The King of the Ron Toomer mega-loopers!
Yes, it certainly stands today as very outdated tech (coat hanger wonkiness and all!), but I can totally appreciate Viper for its rightful place as the pinnacle achievement of a coaster type that completely revolutionized the industry back in the 70s/80s. As a coaster-child of the '80s, those old Arrow behemoths lived so very large in my still developing enthusiast psyche at the time.
Nostalgia? Of course! But I think through most objective lenses, Viper still holds a not insignificant place in roller coaster history.

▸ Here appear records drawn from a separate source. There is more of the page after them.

(** * scale_images: square PNG thumbnails in two resize modes

    A shallow embedding of [scale_images.py].  The script is a thin driver
    over the Pillow imaging library: the geometry it computes (thumbnail
    sizes, crop boxes, paste offsets), its command line handling, the file
    selection and the per-file error boundary are embedded here as Rocq
    functions; Pillow's pixel kernels (resampling, mode conversion, alpha
    compositing), its decoders and its PNG encoder stay abstract behind the
    [Kernels] and [Codecs] interfaces. *)

From Stdlib Require Import ZArith QArith Qround Qabs Qminmax Lqa Lia Ascii.
From stdpp Require Import gmap strings list sorting pretty.

(** ** Pillow: the part of the imaging library the script calls *)

Module Pillow.
Local Open Scope Z_scope.

(** Image modes of Pillow. *)
Inductive Mode :=
  | Mode_1 | Mode_L | Mode_LA | Mode_La | Mode_P | Mode_PA
  | Mode_RGB | Mode_RGBA | Mode_RGBa | Mode_RGBX
  | Mode_CMYK | Mode_YCbCr | Mode_LAB | Mode_HSV | Mode_I | Mode_I16 | Mode_F.

Global Instance Mode_eq_dec : EqDecision Mode.
Proof. solve_decision. Defined.

(** [Image.Resampling]. *)
Inductive Resampling := NEAREST | BOX | BILINEAR | HAMMING | BICUBIC | LANCZOS.

Global Instance Resampling_eq_dec : EqDecision Resampling.
Proof. solve_decision. Defined.

(** A pixel in Pillow's four-byte storage: RGBA as (R, G, B, A) and LA as
    (L, L, L, A), so that the alpha band of both is the fourth component. *)
Definition Pixel : Type := Z * Z * Z * Z.

Definition alpha (p : Pixel) : Z := snd p.

(** A decoded raster.  [exif_orientation] is EXIF tag 0x0112 when present. *)
Record Image := mkImage {
  width : Z;
  height : Z;
  mode : Mode;
  exif_orientation : option Z;
  getpixel : Z -> Z -> Pixel
}.

Definition im_size (im : Image) : Z * Z := (width im, height im).

(** Every image that [Image.open] hands out has positive dimensions
    (ImageFile rejects the others as "not identified"). *)
Definition well_formed (im : Image) : Prop := 0 < width im /\ 0 < height im.

Definition well_formedb (im : Image) : bool := (0 <? width im) && (0 <? height im).

(** The pixel kernels of the library, which the script only passes around. *)
Class Kernels := {
  (** [resample f m data box size]: the raster of [size] obtained by
      resampling the region [box] of [data] (stored in mode [m]) with
      filter [f]. *)
  resample : Resampling -> Mode -> (Z -> Z -> Pixel) ->
             Z * Z * Z * Z -> Z * Z -> Z -> Z -> Pixel;
  (** [convert_pixel m m' p]: the pixel [p] of mode [m] converted to [m']. *)
  convert_pixel : Mode -> Mode -> Pixel -> Pixel;
  (** [blend dst src a]: [src] composited over [dst] with mask value [a]. *)
  blend : Pixel -> Pixel -> Z -> Pixel
}.

Section Operations.
Context `{K : Kernels}.

(** [Image.new(mode, size, color)] *)
Definition new (m : Mode) (size : Z * Z) (color : Pixel) : Image :=
  {| width := fst size; height := snd size; mode := m;
     exif_orientation := None; getpixel := fun _ _ => color |}.

(** [Image.copy()] *)
Definition copy (im : Image) : Image := im.

(** [Image.convert(mode)] *)
Definition convert (im : Image) (m : Mode) : Image :=
  {| width := width im; height := height im; mode := m;
     exif_orientation := exif_orientation im;
     getpixel := fun i j => convert_pixel (mode im) m (getpixel im i j) |}.

(** [Image.Transpose] *)
Inductive Transpose :=
  | FLIP_LEFT_RIGHT | FLIP_TOP_BOTTOM | ROTATE_90 | ROTATE_180 | ROTATE_270
  | TRANSPOSE | TRANSVERSE.

(** [Image.transpose(method)]: the quarter turns and the two diagonal
    flips exchange width and height. *)
Definition transpose (im : Image) (method : Transpose) : Image :=
  let w := width im in
  let h := height im in
  let px := getpixel im in
  match method with
  | FLIP_LEFT_RIGHT =>
      mkImage w h (mode im) (exif_orientation im) (fun i j => px (w - 1 - i) j)
  | FLIP_TOP_BOTTOM =>
      mkImage w h (mode im) (exif_orientation im) (fun i j => px i (h - 1 - j))
  | ROTATE_180 =>
      mkImage w h (mode im) (exif_orientation im) (fun i j => px (w - 1 - i) (h - 1 - j))
  | ROTATE_90 =>
      mkImage h w (mode im) (exif_orientation im) (fun i j => px (w - 1 - j) i)
  | ROTATE_270 =>
      mkImage h w (mode im) (exif_orientation im) (fun i j => px j (h - 1 - i))
  | TRANSPOSE =>
      mkImage h w (mode im) (exif_orientation im) (fun i j => px j i)
  | TRANSVERSE =>
      mkImage h w (mode im) (exif_orientation im) (fun i j => px (w - 1 - j) (h - 1 - i))
  end.

(** The table of [ImageOps.exif_transpose]: orientation value to method. *)
Definition orientation_method (orientation : Z) : option Transpose :=
  match orientation with
  | 2 => Some FLIP_LEFT_RIGHT
  | 3 => Some ROTATE_180
  | 4 => Some FLIP_TOP_BOTTOM
  | 5 => Some TRANSPOSE
  | 6 => Some ROTATE_270
  | 7 => Some TRANSVERSE
  | 8 => Some ROTATE_90
  | _ => None
  end.

(** [ImageOps.exif_transpose(image)]: a transposed copy with the orientation
    tag removed, or a plain copy when the tag asks for nothing. *)
Definition exif_transpose (image : Image) : Image :=
  let orientation := default 1 (exif_orientation image) in
  match orientation_method orientation with
  | Some method =>
      let transposed_image := transpose image method in
      mkImage (width transposed_image) (height transposed_image)
              (mode transposed_image) None (getpixel transposed_image)
  | None => copy image
  end.

(** [Image.crop(box)], [box = (x0, y0, x1, y1)] for left, upper, right and
    lower (with [x0 <= x1] and [y0 <= y1], as the boxes of the script
    are).  Pixels of the box that lie outside the image are zero-filled:
    that is the padding a crop box larger than the image would produce. *)
Definition crop (im : Image) (box : Z * Z * Z * Z) : Image :=
  let '(x0, y0, x1, y1) := box in
  {| width := x1 - x0; height := y1 - y0; mode := mode im;
     exif_orientation := exif_orientation im;
     getpixel := fun i j =>
       let sx := i + x0 in
       let sy := j + y0 in
       if (0 <=? sx) && (sx <? width im) && (0 <=? sy) && (sy <? height im)
       then getpixel im sx sy else (0, 0, 0, 0) |}.

(** [Image.resize(size, resample)]: a copy when the size is already right;
    bilevel and palette images are always resampled with NEAREST. *)
Definition resize (im : Image) (size : Z * Z) (filter : Resampling) : Image :=
  if decide (im_size im = size) then copy im
  else
    let filter := if decide (mode im = Mode_1 \/ mode im = Mode_P)
                  then NEAREST else filter in
    {| width := fst size; height := snd size; mode := mode im;
       exif_orientation := exif_orientation im;
       getpixel := resample filter (mode im) (getpixel im)
                            (0, 0, width im, height im) size |}.

(** [round_aspect] of [Image.thumbnail]: of the floor and the ceiling of
    [number] the one with the smaller key (the floor on a tie), at least 1. *)
Definition round_aspect (number : Q) (key : Z -> Q) : Z :=
  let fl := Qfloor number in
  let ce := Qceiling number in
  Z.max (if Qle_bool (key fl) (key ce) then fl else ce) 1.

(** [preserve_aspect_ratio] of [Image.thumbnail], with exact rationals in
    the place of Python's floats: [None] when the image already fits. *)
Definition preserve_aspect_ratio (im : Image) (size : Z * Z) : option (Z * Z) :=
  let '(x, y) := size in
  if (x >=? width im) && (y >=? height im) then None
  else
    let aspect := (inject_Z (width im) / inject_Z (height im))%Q in
    if Qle_bool aspect (inject_Z x / inject_Z y)%Q then
      Some (round_aspect (inject_Z y * aspect)%Q
              (fun n => Qabs (aspect - inject_Z n / inject_Z y)%Q), y)
    else
      Some (x, round_aspect (inject_Z x / aspect)%Q
              (fun n => if decide (n = 0) then 0%Q
                        else Qabs (aspect - inject_Z x / inject_Z n)%Q)).

(** [Image.thumbnail(size, resample)]: shrinks in place to fit [size],
    never enlarges. *)
Definition thumbnail (im : Image) (size : Z * Z) (filter : Resampling) : Image :=
  match preserve_aspect_ratio im size with
  | None => im
  | Some final_size =>
      if decide (im_size im = final_size) then im
      else resize im final_size filter
  end.

(** [Image.paste(im, (x, y), mask)] on a canvas: inside the pasted box the
    source, converted to the canvas mode, is composited by the alpha band
    of the mask; the rest of the canvas is left as it was. *)
Definition paste (canvas im : Image) (pos : Z * Z) (mask : Image) : Image :=
  let '(x, y) := pos in
  {| width := width canvas; height := height canvas; mode := mode canvas;
     exif_orientation := exif_orientation canvas;
     getpixel := fun i j =>
       if (x <=? i) && (i <? x + width im) && (y <=? j) && (j <? y + height im)
       then
         let p := getpixel im (i - x) (j - y) in
         let src :=
           if decide (mode canvas <> mode im /\
                      (mode canvas <> Mode_RGB \/
                       ~ (mode im = Mode_LA \/ mode im = Mode_RGBA \/ mode im = Mode_RGBa)))
           then convert_pixel (mode im) (mode canvas) p else p in
         blend (getpixel canvas i j) src (alpha (getpixel mask (i - x) (j - y)))
       else getpixel canvas i j |}.

End Operations.
End Pillow.

(** ** Strings and paths: the [str] and [pathlib] operations of the script *)

Module Py.

(** [str.lower()] on the ASCII letters.  The strings the script compares
    the result with ("fit", "cover", "--mode=", the suffix allow-list) hold
    none of the ASCII letters that a non-ASCII character lowers to, so the
    byte-wise version decides the same tests. *)
Definition lower_char (c : ascii) : ascii :=
  let n := nat_of_ascii c in
  if (65 <=? n)%nat && (n <=? 90)%nat then ascii_of_nat (n + 32) else c.

Fixpoint lower (s : string) : string :=
  match s with
  | EmptyString => EmptyString
  | String c s' => String (lower_char c) (lower s')
  end.

(** [s.startswith(prefix)] *)
Fixpoint startswith (s prefix : string) : bool :=
  match prefix, s with
  | EmptyString, _ => true
  | String a prefix', String b s' => if decide (a = b) then startswith s' prefix' else false
  | String _ _, EmptyString => false
  end.

(** [s.split(sep, 1)] for a one-character separator. *)
Fixpoint split1 (s : string) (sep : ascii) : list string :=
  match s with
  | EmptyString => [EmptyString]
  | String c s' =>
      if decide (c = sep) then [EmptyString; s']
      else match split1 s' sep with
           | hd :: tl => String c hd :: tl
           | [] => [String c EmptyString]
           end
  end.

(** [s.rfind(c)]: the index of the last occurrence, -1 when there is none. *)
Fixpoint rfind (s : string) (c : ascii) : Z :=
  match s with
  | EmptyString => (-1)%Z
  | String a s' =>
      let r := rfind s' c in
      if (0 <=? r)%Z then (r + 1)%Z else if decide (a = c) then 0%Z else (-1)%Z
  end.

(** [s[i:]] and [s[:i]] for [0 <= i]. *)
Fixpoint drop_str (i : nat) (s : string) : string :=
  match i, s with
  | O, _ => s
  | S i', String _ s' => drop_str i' s'
  | S _, EmptyString => EmptyString
  end.

Fixpoint take_str (i : nat) (s : string) : string :=
  match i, s with
  | O, _ => EmptyString
  | S i', String c s' => String c (take_str i' s')
  | S _, EmptyString => EmptyString
  end.

(** A [pathlib.Path] below a resolved directory. *)
Record Path := mkPath { parent : string; name : string }.

Global Instance Path_eq_dec : EqDecision Path.
Proof. solve_decision. Defined.

(** [str(path)] *)
Definition path_str (p : Path) : string :=
  if decide (parent p = "/") then "/" +:+ name p else parent p +:+ "/" +:+ name p.

(** [PurePath.suffix]: the last dot and what follows it, unless the dot is
    the first or the last character of the name. *)
Definition suffix (p : Path) : string :=
  let i := rfind (name p) "." in
  if (0 <? i)%Z && (i <? Z.of_nat (String.length (name p)) - 1)%Z
  then drop_str (Z.to_nat i) (name p) else "".

(** [PurePath.stem]: the name without that suffix. *)
Definition stem (p : Path) : string :=
  let i := rfind (name p) "." in
  if (0 <? i)%Z && (i <? Z.of_nat (String.length (name p)) - 1)%Z
  then take_str (Z.to_nat i) (name p) else name p.

(** The order [sorted] uses on the paths of one directory. *)
Definition Path_le (p q : Path) : Prop := (name p ≤ name q)%string.

Global Instance Path_le_dec : RelDecision Path_le.
Proof. intros p q. unfold Path_le. apply _. Defined.

End Py.

(** ** The world the script runs in: files, console, exceptions *)

Module Sys.

Definition bytes : Type := list Byte.byte.

(** An entry of a directory listing: a regular file with its contents, or
    a sub-directory (what [is_file()] rejects and [open(.., "wb")] cannot
    overwrite). *)
Inductive entry :=
  | RegularFile (data : bytes)
  | Directory.

(** What a resolved path denotes: a regular file, or a directory with the
    entries it holds.  The script reads one directory and writes into one;
    the directories below them are entries of their listings, and the ones
    above them ([mkdir] would create the missing ones) are left out. *)
Inductive node :=
  | File (data : bytes)
  | Dir (listing : gmap string entry).

(** The observable effects of a run, in order: the lines printed and the
    files written. *)
Inductive event :=
  | Print (line : string)
  | Write (path : Py.Path) (data : bytes).

(** The file system, by resolved path, and the effects so far. *)
Record World := mkWorld {
  files : gmap string node;
  trace : list event
}.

And compared to most of its fore-runners, especially its 7-looper direct-predecessor cousins (SFGAm's Shockwave and SFGAdv's GASM), Ron and the boys at Arrow mostly got it right on their 3rd try, given the tech and systems they were working with at the time. The most notable improvement, IMO, being the straight-shot into the MCBR, eliminating those horrendously mis-engineered tight upward turns into the MCBRs seen on rides like Shockwave, GASM, and KI's Vortex. Those turns could mess you up something fierce if you didn't anticipate and properly brace for them. On Viper they wisely decided to just bring the train straight in for the big slow-down without any accompanying opportunities for whiplash. smart.
If we were playing magic wand games and I had a chance to preserve only 1 Arrow multi-looper for posterity, I think Viper would have to be my #1 choice. If i got a 1A and a 1B, I'd probably throw BGW's Nessie into the ring too. Those two seem to stand above the others of their genre, IMO. That said, I've never had a chance to ride Marineland's Dragon Mountain, so maybe that one is in the mix as well?